I think there’s something thematically sound in the way that the story does not end, oddly enough,” continues Edlund, “These guys cannot die. They’ve died so many times. Their torment is not terminable and there’s something interesting about that.” Nevertheless, he drops a tiny bombshell regarding Season 8: “At the end of this season, we’re already discussing how it can dovetail into a piece that ends.

And as easy as it would be to bust Lucifer out of his cage for The Apocalypse 2.0, the cast and crew of “Supernatural” stand firm on taking the show down uncharted territory.

We told that story,” says Padalecki, “Short of going ‘He’s back again! That damn Lucifer keeps getting us!’ we have to go somewhere else. We have to continue going in another direction. So our bread and butter has been the monster-of-the-week cause that’s what we originally set out to do.”

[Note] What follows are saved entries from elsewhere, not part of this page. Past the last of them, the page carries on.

(* ===== verification/Server.v ===== *)
(** Packages [nodes/rpc] and [clients]: the RPC server of a node and the client
    that talks to it (nodes/rpc/rpc_server.go, clients/client.go).

    A connection is the list of chunks in which the other side's bytes arrive:
    [conn.Read] takes from one chunk and never waits for the next, whatever
    the size of the buffer it fills. *)
From S2P Require Import Prelude Json JsonLaws Common External Accounts Txs Blocks Rpc Memory Storage.
From S2P Require Import Executers P2p Node Sync.
Open Scope Z_scope.

(** [conn.Read(buff)] for a zeroed [buff] of [n] bytes: the contents of [buff]
    afterwards, and what is left to read. *)
Definition conn_Read (n : Z) (conn : list bytes) : result (bytes * list bytes) :=
  if n <=? 0 then Ok ([], conn)
  else match conn with
  | [] => Err "EOF"
  | c :: rest =>
      let got := take (Z.to_nat n) c in
      let buff := got ++ replicate (Z.to_nat n - length got) x00 in
      Ok (buff, match drop (Z.to_nat n) c with [] => rest | c' => c' :: rest end)
  end.

Section server.
Context `{Sha3, Ed25519, Base58, ExpSlices, MapOrder, Bolt}.

(** ** The server *)
Definition handleCall (raw_ : bytes) : M Node (result gobytes) :=
  match Unmarshal (T := Call) raw_ with
  | Err _ => ret (Ok None)
  | Ok call =>
      if VerifyGetAccountStateCall call then
        let* res := in_exe (db (Storage_Get AccountsKind RefKey (call_Params call))) in
        match ResErr res, Value res with
        | Some _, _ => ret (Ok None)
        | None, None =>
            match Marshal (mkAccountState 0 0) with
            | Err e => ret (Err e)
            | Ok v => ret (Ok (Some v))
            end
        | None, Some v => ret (Ok (Some v))
        end
      else ret (Ok None)
  end.

Definition handleTransaction (raw_ : bytes) : M Node (result gobytes) :=
  match Unmarshal (T := Transaction) raw_ with
  | Err _ => ret (Ok None)
  | Ok tx =>
      let* v := lift (Transaction_Verify tx) in
      match v with
      | Err e => ret (Err e)
      | Ok false => ret (Ok None)
      | Ok true =>
          match Unmarshal (T := Call) (raw (td_Data (tx_InnerData tx))) with
          | Err _ => ret (Ok None)
          | Ok call =>
              if negb (Call_Verify call) then ret (Ok None)
              else
                let* n := get in
                if ContainsTx (tx_Hash tx) (env_mem (exe_env (n_exe n))) then ret (Ok None)
                else
                  let* _ := in_exe (mem (AppendTx tx)) in
                  let* err := BroadcastTx tx [] in
                  match err with
                  | Some e => ret (Err e)
                  | None => ret (Ok (Some (bstr "ok")))
                  end
          end
      end
  end.

(** The bytes written to the connection, if any, or the error returned. *)
Definition handleRpc (conn : list bytes) : M Node (result gobytes) :=
  match conn_Read 4 conn with
  | Err e => ret (Err e)
  | Ok (buff, conn) =>
      match FromHex Int32 buff with
      | Err e => ret (Err e)
      | Ok reqLen =>
          if (MaxPayloadSize <? reqLen) || (reqLen <? 1) then ret (Ok None)
          else
            match conn_Read reqLen conn with
            | Err e => ret (Err e)
            | Ok (buff, conn) =>
                match buff with
                | [] => panic "index out of range"
                | k :: body =>
                    let* res :=
                      (if bool_decide (k = SifnedRpc) then handleTransaction body
                       else if bool_decide (k = UnsignedRpc) then handleCall body
                       else ret (Ok None)) in
                    match res with
                    | Err e => ret (Err e)
                    | Ok None => ret (Ok None)
                    | Ok (Some res) =>
                        match ToHex Int32 (s32 (len res)) with
                        | Err e => ret (Err e)
                        | Ok prefixedData => ret (Ok (Some (prefixedData ++ res)))
                        end
                    end
                end
            end
      end
  end.
End server.

(** ** The client *)
Record Client := mkClient { c_name : string; c_wallet : Wallet }.

Section client.
Context `{Sha3, Ed25519, Base58}.

Definition NewClient (seed : result bytes) (io_err : option error) (name : string)
  (files : gmap string bytes) : result Client * gmap string bytes :=
  let '(w, files') := NewWallet seed io_err name files in
  ((let? w := w in Ok (mkClient name w)), files').

(** Dialling an address and writing to it: the chunks that come back. *)
Context {S : Type} (dial : string -> bytes -> M S (result (list bytes))).

Definition send (port : string) (data : bytes) : M S (result bytes) :=
  let ip4 := Ip4Format port in
  match ToHex Int32 (s32 (len data)) with
  | Err e => ret (Err e)
  | Ok prefixedData =>
      let* conn := dial ip4 (prefixedData ++ data) in
      match conn with
      | Err e => ret (Err e)
      | Ok conn =>
          match conn_Read 4 conn with
          | Err e => ret (Err e)
          | Ok (buff, conn) =>
              match FromHex Int32 buff with
              | Err e => ret (Err e)
              | Ok resLen =>
                  if resLen <? 0 then panic "makeslice: len out of range"
                  else
                    match conn_Read resLen conn with
                    | Err e => ret (Err e)
                    | Ok (buff, _) => ret (Ok buff)
                    end
              end
          end
      end
  end.

Definition sendCall (port : string) (call : Call) : M S (result bytes) :=
  match Marshal call with
  | Err e => ret (Err e)
  | Ok enc => send port (UnsignedRpc :: enc)
  end.

Definition sendTransaction (port : string) (tx : Transaction) : M S (result bytes) :=
  match Marshal tx with
  | Err e => ret (Err e)
  | Ok enc => send port (SifnedRpc :: enc)
  end.

Definition GetAccountInfo (port : string) (c : Client) : M S (result AccountState) :=
  let call := NewCall GetAccountState (Wallet_PublicKey (c_wallet c)) in
  let* res := sendCall port call in
  match res with
  | Err e => ret (Err e)
  | Ok res => ret (Unmarshal (T := AccountState) res)
  end.

(** The common end of [Airdrop] and [Transfer]: an error of [sendTransaction]
    is dropped, and an empty answer returned.  [now] is the clock. *)
Definition submit (now : Z) (port : string) (w : Wallet) (call : Call) : M S (result string) :=
  match Marshal call with
  | Err e => ret (Err e)
  | Ok encCall =>
      let* tx := lift (Wallet_Sign w (NewTransaction now (Some encCall))) in
      match tx with
      | Err e => ret (Err e)
      | Ok tx =>
          let* res := sendTransaction port tx in
          match res with
          | Err _ => ret (Ok EmptyString)
          | Ok res => ret (Ok (String.string_of_list_byte res))
          end
      end
  end.

Definition Client_Airdrop (now amount : Z) (port : string) (c : Client) : M S (result string * Client) :=
  let* info := GetAccountInfo port c in
  match info with
  | Err e => ret (Err e, c)
  | Ok info =>
      let w := Wallet_Init (c_wallet c) (st_Nonce info) (st_Balance info) in
      let c := mkClient (c_name c) w in
      match Marshal (mkAirdropParam amount) with
      | Err e => ret (Err e, c)
      | Ok encPara =>
          let* r := submit now port w (NewCall Airdrop (Some encPara)) in ret (r, c)
      end
  end.

Definition Client_Transfer (now amount : Z) (to port : string) (c : Client) : M S (result string * Client) :=
  let* info := GetAccountInfo port c in
  match info with
  | Err e => ret (Err e, c)
  | Ok info =>
      let w := Wallet_Init (c_wallet c) (st_Nonce info) (st_Balance info) in
      let c := mkClient (c_name c) w in
      match Marshal (mkTransferParam amount (Some (Decode to))) with
      | Err e => ret (Err e, c)
      | Ok encPara =>
          let* r := submit now port w (NewCall Transfer (Some encPara)) in ret (r, c)
      end
  end.
End client.
(** A client's transfer reaches the node: over a connection that delivers
    each side's bytes in one piece, [Transfer] reads the client's state as the
    node's database has it and submits a transaction that verifies, carries
    the client's key and the next nonce, and asks for this transfer.  If the
    pool has it already nothing changes and the answer is empty; otherwise the
    node appends it to its pool and sends it to each of its peers, its ledger
    is unchanged, and the client is answered [ok]. *)
Lemma client_transfer_run now amount to port c n gen key :
  node_ok n gen -> peers_ok (n_p2p n) -> wallet_ok (c_wallet c) -> Wallet_PublicKey (c_wallet c) = Some key ->
  (forall v, bolt_get (ndb n) accountsBucket key = Some v -> len v < 2 ^ 31) ->
  is_key (Decode to) -> 0 < amount < GeneratorBalance -> in_s64 now -> 0 < now ->
  let st := stored (ndb n) key in
  let c' := mkClient (c_name c) (Wallet_Init (c_wallet c) (st_Nonce st) (st_Balance st)) in
  exists tx, Transaction_Verify tx = Done (Ok true) /\ td_PublicKey (tx_InnerData tx) = Some key
    /\ td_Nonce (tx_InnerData tx) = st_Nonce st /\ decode_op tx = Some (OpTransfer (Decode to) amount)
    /\ if ContainsTx (tx_Hash tx) (nmem n)
       then Client_Transfer dial_node now amount to port c n = (Done (Ok EmptyString, c'), n)
       else exists s', Client_Transfer dial_node now amount to port c n = (Done (Ok "ok"%string, c'), submitted tx s' n)
            /\ node_ok (submitted tx s' n) gen /\ ledger s' = nledger n
            /\ pool_of s' = Mempool_Append tx (pool_of (nmem n)).
Proof.
  intros Hn Hps Hw Hpk Hsmall Kto Ha Hs64 Hnow st c'. destruct (Hn) as [Hs _ _].
  assert (is_key key) as Kk by (destruct (SignRaw_ok (c_wallet c) None Hw) as (pk & _ & Hpk' & Kpk & _); congruence).
  assert (stored_state (ndb n) key = Ok st) as Hst by (by apply stored_ok; [apply (q_db _ (se_quiet _ _ Hs))|]).
  pose proof (GetAccountInfo_run port c n key st Hpk Kk (proj1 (q_db _ (se_quiet _ _ Hs))) Hst Hsmall) as Hinfo.
  destruct (Marshal (mkTransferParam amount (Some (Decode to)))) as [param|] eqn:Hp; [|done].
  destruct (submit_run now port (c_wallet c') param amount (Decode to) n gen) as (tx & Hv & Hk & Hno & Hop & Hr); try done.
  { apply wf_state_u64. by apply (se_sane _ _ Hs). }
  exists tx. split_and!; [exact Hv|by rewrite Hk|exact Hno|exact Hop|].
  unfold Client_Transfer. rewrite (bind_done _ _ _ _ _ Hinfo). cbv zeta. fold c'. rewrite Hp.
  change (Wallet_Init _ _ _) with (c_wallet c').
  destruct (ContainsTx (tx_Hash tx) (nmem n)).
  - by rewrite (bind_done _ _ _ _ _ Hr).
  - destruct Hr as (s' & Hr & Hrest). exists s'. split; [|exact Hrest]. by rewrite (bind_done _ _ _ _ _ Hr).
Qed.
End client_properties.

There are visits to Heaven already planned to tell various parts of the story, and I imagine further in the season we will play more with it,” says Edlund, “Now we have various provinces to play with: We have Heaven, we have Hell, Purgatory we’ve carved out. We have the veil, which is where ghosts live. We have Earth itself. Technically, we have the fairy dimension, which I’m not sure how that wires in fully, but I’m working on it. And alternate timelines. We have a lot of territory to play with so all those things we’re going to use all the way through. We’re gonna milk it!

We’re not even close to running out of steam,” Gamble adds. “I’m really proud of the work that’s happening this season. I think it’s fresh and non-redundant, and I think it’ll be fun.